Communication tools such as video-conferencing service Zoom are now essential, but ride-hailing firms like Uber and Lyft and property-rental sites like Airbnb are seeing customers vanish.
The US$3.9-trillion global technology industry will suffer this year, though how much remains unclear.
In December, research firm IDC forecasted 5 per cent worldwide growth for sales of hardware, software and services this year.
After it became apparent a month ago the coronavirus would disrupt supplies and cut sales in China, it said annual revenue might inch ahead at only 1 per cent. That growth now looks decidedly optimistic, said Mr Frank Gens, chief analyst at IDC.
But when the economy does eventually improve, Big Tech could benefit from changes in consumer habits.
While Amazon has changed shopping habits for items such as books, getting customers to trust it with groceries has been challenging. Now, as more people are forced to stay home, one of the last strongholds of physical retailing may be coming under pressure.
Mr Michael Crowe, from North Carolina, ordered groceries from Amazon for the first time recently because he did not want to risk going to a supermarket. "I could see myself doing it longer term when this is over," said Mr Crowe, 36, who works for home improvement retailer Lowe's.
As more customers try different Amazon services, they may create permanent shifts in buying habits, said Mr Guru Hariharan, a former Amazon employee and the founder of CommerceIQ, a company whose automation software is used by major brands such as Kellogg's and Kimberly-Clark.
In a blog post last week, Mr Dave Clark, Amazon's senior vice-president of worldwide operations, said it was adding the new jobs at its US warehouses and delivery network because "our labour needs are unprecedented for this time of year".

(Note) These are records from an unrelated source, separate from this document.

Lemma body2_skipped text total i x : skipped text total i -> l !! i = Some x ->
  exists text', clean_body2 0 (Z.of_nat (length l)) (text, total, Z.of_nat i) = Ok (inl (text', total + 1, Z.of_nat (S i))) /\
    going l rest f text' (total + 1) (S i).
Proof.
  intros (o & -> & Ho & Hi & Hp & He & Hf) Hx. pose proof (lookup_lt_Some _ _ _ Hx) as Hl. unfold clean_body2.
  assert (Hw : forall j y, (i <= j)%nat -> l !! j = Some y -> text !! j = Some y).
  { intros j y Hj Hy. rewrite (ed_rest _ _ _ _ _ He) by done. by apply lookup_app_l_Some. }
  rewrite (proj2 (Z.ltb_lt _ _)) by lia. rewrite (at_text_ok _ i x) by (by apply Hw). rewrite bind_ok.
  assert (Ec : (if (x =? 39) && (Z.of_nat i + 1 <? Z.of_nat (length l)) then
      p ← at_text text 0 (Z.of_nat i - 1); n ← at_text text 0 (Z.of_nat i + 1); Ok ((p =? 32) && (n =? 32)) else Ok false) = Ok false).
  { destruct (x =? 39); [|done]. destruct (Z.ltb_spec (Z.of_nat i + 1) (Z.of_nat (length l))) as [Hn|]; [|done]. cbn [andb].
    replace (Z.of_nat i - 1) with (Z.of_nat (i - 1)) by lia. replace (Z.of_nat i + 1) with (Z.of_nat (S i)) by lia.
    destruct (lookup_lt_is_Some_2 l (S i) ltac:(lia)) as [n Hn'].
    by rewrite (at_text_ok _ _ _ Hp), bind_ok, (at_text_ok _ _ n), bind_ok by (apply Hw; [lia|done]). }
  rewrite Ec, bind_ok. pose proof (ed_length _ _ _ _ _ He) as Hlen. rewrite length_app in Hlen.
  rewrite set_text_ok, bind_ok by lia. eexists. replace (Z.of_nat i + 1) with (Z.of_nat (S i)) by lia. split; [done|].
  exists o, x. replace (S i - 1)%nat with i by lia. split_and!; try done; try lia.
  apply (edited_write _ _ _ _ i); [done|lia..].
Qed.

Lemma body2_going text total i x : going l rest f text total i -> l !! i = Some x ->
  exists text' total' i', clean_body2 0 (Z.of_nat (length l)) (text, total, Z.of_nat i) = Ok (inl (text', total', Z.of_nat i')) /\
    (i < i')%nat /\ (going l rest f text' total' i' \/ skipped text' total' i').
Proof.
  intros G Hx. pose proof (lookup_lt_Some _ _ _ Hx) as Hl. pose proof G as (o & p & Hp & Hi & Et & Ho & He & Hf). unfold clean_body2.
  rewrite (proj2 (Z.ltb_lt _ _)) by lia. rewrite (going_at _ _ _ _ _ _ _ x G) by (done || lia). rewrite bind_ok.
  assert (Ec : (if (x =? 39) && (Z.of_nat i + 1 <? Z.of_nat (length l)) then
      p ← at_text text 0 (Z.of_nat i - 1); n ← at_text text 0 (Z.of_nat i + 1); Ok ((p =? 32) && (n =? 32)) else Ok false) =
    Ok (quoted (p :: drop i l))).
  { rewrite (drop_S _ _ _ Hx). cbn [quoted]. destruct (Z.ltb_spec (Z.of_nat i + 1) (Z.of_nat (length l))) as [Hn|Hn].
    - replace (Z.of_nat i - 1) with (Z.of_nat (i - 1)) by lia. replace (Z.of_nat i + 1) with (Z.of_nat (S i)) by lia.
      destruct (lookup_lt_is_Some_2 l (S i) ltac:(lia)) as [n Hn']. rewrite (drop_S _ _ _ Hn').
      rewrite (going_at _ _ _ _ _ _ (i - 1) p G), bind_ok, (going_at _ _ _ _ _ _ (S i) n G), bind_ok by (done || lia).
      by destruct (x =? 39), (p =? 32).
    - rewrite andb_false_r, drop_ge by lia. done. }
  rewrite Ec, bind_ok. destruct (quoted (p :: drop i l)) eqn:Eq.
  - assert (Ed : drop (i - 1) l = p :: drop i l) by (rewrite (drop_S _ p) by done; do 2 f_equal; lia).
    rewrite (drop_S _ _ _ Hx) in Eq. destruct (drop (S i) l) as [|n r] eqn:Er; [done|]. cbn in Eq. assert (x = 39) as -> by (by apply andb_true_iff in Eq as [[_ ?%Z.eqb_eq]%andb_true_iff _]).
    assert (Hn : l !! S i = Some n) by (rewrite <- (Nat.add_0_r (S i)), <- lookup_drop, Er; done).
    pose proof (lookup_lt_Some _ _ _ Hn). assert (Er' : drop (i + 2) l = r).
    { replace (i + 2)%nat with (S i + 1)%nat by lia. by rewrite <- drop_drop, Er. }
    pose proof (ed_length _ _ _ _ _ He) as Hlen. rewrite length_app in Hlen.
    replace (Z.of_nat i + 1) with (Z.of_nat (S i)) by lia. rewrite set_text_ok, bind_ok by lia. subst total.
    replace (Z.of_nat (S (length o)) - 1) with (Z.of_nat (length o)) by lia. rewrite set_text_ok, bind_ok by (rewrite length_insert; lia).
    eexists _, _, (i + 2)%nat. replace (Z.of_nat i + 2) with (Z.of_nat (i + 2)) by lia. split; [done|]. split; [lia|]. right.
    exists (o ++ [39]). split_and!; try lia.
    + rewrite length_app. simpl. lia.
    + rewrite length_app. simpl. lia.
    + replace (i + 2 - 1)%nat with (S i) by lia. rewrite list_lookup_insert_ne by lia. apply list_lookup_insert_eq. lia.
    + apply (edited_write _ _ _ _ (i + 2)); [|lia..]. destruct (edited_back _ _ _ _ _ _ He) as [H1 H2 H3]. constructor.
      * by rewrite length_insert.
      * by rewrite take_insert_ge by lia.
      * intros j Hj. rewrite list_lookup_insert_ne by lia. apply H3. lia.
    + rewrite Hf, Ed, Er', (drop_S _ _ _ Hx), Er, <- app_assoc. cbn [drop_quotes quoted]. rewrite Eq. done.
  - destruct (going_write l rest f false text total i x G Hx) as (text' & E & G').
    { intros p' Hp'. assert (p' = p) as -> by congruence. cbn [drop_quotes]. by rewrite Eq. }
    cbn zeta in E. rewrite E, bind_ok. exists text', (total + 1), (S i). replace (Z.of_nat i + 1) with (Z.of_nat (S i)) by lia.
    split; [done|]. split; [lia|]. by left.
Qed.
End pass2.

One reason for Amazon's increase in demand is that shoppers are buying a broader variety of goods. From Feb 20 to March 15, over-the-counter cold medicine sales rose ninefold on Amazon in the US from a year earlier. Dog food orders increased 13-fold and paper towels and toilet paper sales tripled, according to CommerceIQ.
Stay-at-home orders are unsurprisingly increasing traffic to video-streaming sites, apps and social-media platforms. Downloads of Netflix's app - a proxy for traffic from the streaming site - jumped 66 per cent in Italy, according to data from Sensor Tower, an app data company.
In Spain, they rose 35 per cent. In the US, where Netflix was already popular, there was a 9 per cent bump. Netflix declined to comment on whether it was seeing a surge in subscribers.
Government officials in Europe even called Mr Reed Hastings, the chief executive, to ask if Netflix could reduce the video quality of its streams to lighten the strain on the region's Internet network. The company agreed to do it for 30 days.
YouTube also agreed to suspend streaming of high-definition video in Europe for a month.